[Stored data]

- - - -

Lemma env_for_policy attempt c network e :
  env_for attempt c network = Ok e →
  exec_file_system_policy e = effective_file_system_sandbox_policy (attempt_file_system_policy attempt) (cmd_permissions c).
Proof.
  unfold env_for, transform. cbn [req_sandbox]. destruct (attempt_sandbox attempt); cbn.
  - by intros [= <-].
  - destruct world_os; [|done..]. by intros [= <-].
  - destruct (attempt_linux_sandbox_exe attempt); [|done]. by intros [= <-].
  - by intros [= <-].
Qed.
Definition extends (P : tool_event → Prop) (st st' : run_state S) : Prop := ∃ l, trace st' = trace st ++ l ∧ Forall P l.
Lemma extends_refl P st st' : trace st' = trace st → extends P st st'.
Proof. intros E. exists []. rewrite app_nil_r. by split. Qed.
Lemma extends_trans P st1 st2 st3 : extends P st1 st2 → extends P st2 st3 → extends P st1 st3.
Proof. intros (l & E & Hl) (k & E' & Hk). exists (l ++ k). rewrite E', E, app_assoc. split; [done|by apply Forall_app]. Qed.
Lemma no_new_event (st : run_state S) pre e post : trace st ≠ trace st ++ pre ++ e :: post.
Proof. intros Ht. apply (f_equal length) in Ht. rewrite !length_app in Ht. cbn in Ht. lia. Qed.
Lemma on_session_trace {A} (f : S → S * A) st : trace (on_session f st).1 = trace st.
Proof. unfold on_session. by destruct (f (session st)). Qed.
Lemma asking_extends f st : extends is_asked st (asking f st).1.
Proof.
  unfold asking. pose proof (on_session_trace f st) as E. destruct (on_session f st) as [st' d]. cbn in *.
  exists [Asked d]. cbn. rewrite E. split; [done|by repeat constructor].
Qed.
Lemma executing_extends {A} (e : SandboxExecRequest NetworkProxy) (f : S → S * A) st sb :
  exec_sandbox e = sb → extends (is_executed sb) st (executing e f st).1.
Proof.
  intros Hsb. unfold executing. exists [Executed (exec_command e) (exec_sandbox e) (exec_file_system_policy e)]. rewrite on_session_trace.
  split; [done|]. by repeat constructor.
Qed.
Lemma cached_extends {K} `{!KeyJson K} P (keys : list K) (fetch : run_state S → run_state S * ReviewDecision) st :
  extends P st (fetch st).1 → extends P st (with_cached_approval keys fetch st).1.
Proof.
  intros Hf. unfold with_cached_approval. destruct keys as [|k keys]; [done|]. destruct (all_approved _ _); [by apply extends_refl|].
  destruct (fetch st) as [st1 d]. cbn in Hf. by destruct d.
Qed.
(** The processes of a shell command have the policy of the attempt, widened by
    the command's permissions. *)
Definition has_policy (pol : FileSystemSandboxPolicy) (e : tool_event) : Prop := match e with Executed _ _ p => p = pol | _ => True end.
Lemma shell_run_policy backend req t attempt st :
  extends (has_policy (effective_file_system_sandbox_policy (attempt_file_system_policy attempt) (shell_additional req))) st
    (shell_run backend req t attempt st).1.
Proof.
  set (P := has_policy _). assert (Hrun : ∀ command st', extends P st' (shell_run_command req attempt command st').1).
  { intros command st'. unfold shell_run_command. destruct (build_sandbox_command _ _ _ _) as [c|] eqn:Ec; [|by apply extends_refl].
    destruct (env_for _ _ _) as [e| | |] eqn:Ee; [|by apply extends_refl..]. unfold executing.
    exists [Executed (exec_command e) (exec_sandbox e) (exec_file_system_policy e)]. rewrite on_session_trace. split; [done|].
    constructor; [|done]. cbn. rewrite (env_for_policy _ _ _ _ Ee). unfold build_sandbox_command in Ec. by destruct command; simplify_eq. }
  unfold shell_run. destruct backend; [apply Hrun..|].
  pose proof (on_session_trace (zsh_fork_shell_command (shell_command_line st (shell_req_command req) (shell_cwd req) (shell_env_overrides req)) attempt) st) as E.
  destruct (on_session _ st) as [st' [[out|]|e]]; [by apply extends_refl| |by apply extends_refl].
  eapply extends_trans; [by apply extends_refl|apply Hrun].
Qed.
#[export] Instance ShellRuntime_laws `{!KeyJson ApprovalKey} backend :
  @ToolRuntimeLaws S ShellRequest Output Output CodexErr (ShellRuntime backend).
Proof.
  split; [| |done|done].
  - intros req t ctx st. change (extends is_asked st (shell_start_approval req t ctx st).1). unfold shell_start_approval.
    destruct (routes_approval_to_guardian t); [|apply cached_extends]; apply asking_extends.
  - intros req t attempt st. change (extends (is_executed (attempt_sandbox attempt)) st (shell_run backend req t attempt st).1).
    assert (Hrun : ∀ command st', extends (is_executed (attempt_sandbox attempt)) st' (shell_run_command req attempt command st').1).
    { intros command st'. unfold shell_run_command. destruct (build_sandbox_command _ _ _ _) as [c|]; [|by apply extends_refl].
      destruct (env_for _ _ _) as [e| | |] eqn:Ee; [|by apply extends_refl..]. by eapply executing_extends, env_for_sandbox. }
    unfold shell_run. destruct backend; [apply Hrun..|].
    pose proof (on_session_trace (zsh_fork_shell_command (shell_command_line st (shell_req_command req) (shell_cwd req) (shell_env_overrides req)) attempt) st) as E.
    destruct (on_session _ st) as [st' [[out|]|e]]; [by apply extends_refl| |by apply extends_refl].
    eapply extends_trans; [by apply extends_refl|apply Hrun].
Qed.
#[export] Instance UnifiedExecRuntime_laws `{!KeyJson UnifiedExecApprovalKey} mode :
  @ToolRuntimeLaws S UnifiedExecRequest Process Output CodexErr (UnifiedExecRuntime mode).
Proof.
  split; [| |done|done].
  - intros req t ctx st. change (extends is_asked st (unified_start_approval req t ctx st).1). unfold unified_start_approval.
    destruct (routes_approval_to_guardian t); [|apply cached_extends]; apply asking_extends.
  - intros req t attempt st. change (extends (is_executed (attempt_sandbox attempt)) st (unified_run mode req t attempt st).1).
    unfold unified_run. destruct (unified_exec_request _ _ _) as [e|] eqn:Ee; [|by apply extends_refl].
    assert (Hsb : exec_sandbox e = attempt_sandbox attempt).
    { unfold unified_exec_request in Ee. destruct (build_sandbox_command _ _ _ _) as [c|]; [|done].
      destruct (env_for _ _ _) eqn:E; simplify_eq. by eapply env_for_sandbox. }
    assert (Hrun : ∀ st', extends (is_executed (attempt_sandbox attempt)) st' (unified_open req e st').1).
    { intros st'. unfold unified_open. pose proof (executing_extends e (open_session_with_exec_env e (tty req)) st' _ Hsb) as H.
      by destruct (executing _ _ st'). }
    destruct mode; [apply Hrun|]. pose proof (on_session_trace (zsh_fork_unified_exec e (tty req)) st) as E.
    destruct (on_session _ st) as [st' [[out|]|err]]; [by apply extends_refl| |by apply extends_refl].
    eapply extends_trans; [by apply extends_refl|apply Hrun].
Qed.
#[export] Instance ApplyPatchRuntime_laws `{!KeyJson str} : @ToolRuntimeLaws S ApplyPatchRequest Output Output CodexErr ApplyPatchRuntime.
Proof.
  split; [| |done|done].
  - intros req t ctx st. change (extends is_asked st (patch_start_approval req t ctx st).1). unfold patch_start_approval.
    destruct (permissions_preapproved req && _); [by apply extends_refl|]. destruct (routes_approval_to_guardian t); [apply asking_extends|].
    destruct (retry_reason ctx); [|apply cached_extends]; apply asking_extends.
  - intros req t attempt st. change (extends (is_executed (attempt_sandbox attempt)) st (patch_run req t attempt st).1).
    unfold patch_run. destruct (env_for _ _ _) as [e| | |] eqn:Ee; [|by apply extends_refl..]. by eapply executing_extends, env_for_sandbox.
Qed.
End runtimes.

- - - -

### [EXERCISE DIRECTIONS]
Find the word "Definition" in the entries, then copy out every line that has it.

### [TASK SOLUTION]
Definition extends (P : tool_event → Prop) (st st' : run_state S) : Prop := ∃ l, trace st' = trace st ++ l ∧ Forall P l.
Definition has_policy (pol : FileSystemSandboxPolicy) (e : tool_event) : Prop := match e with Executed _ _ p => p = pol | _ => True end.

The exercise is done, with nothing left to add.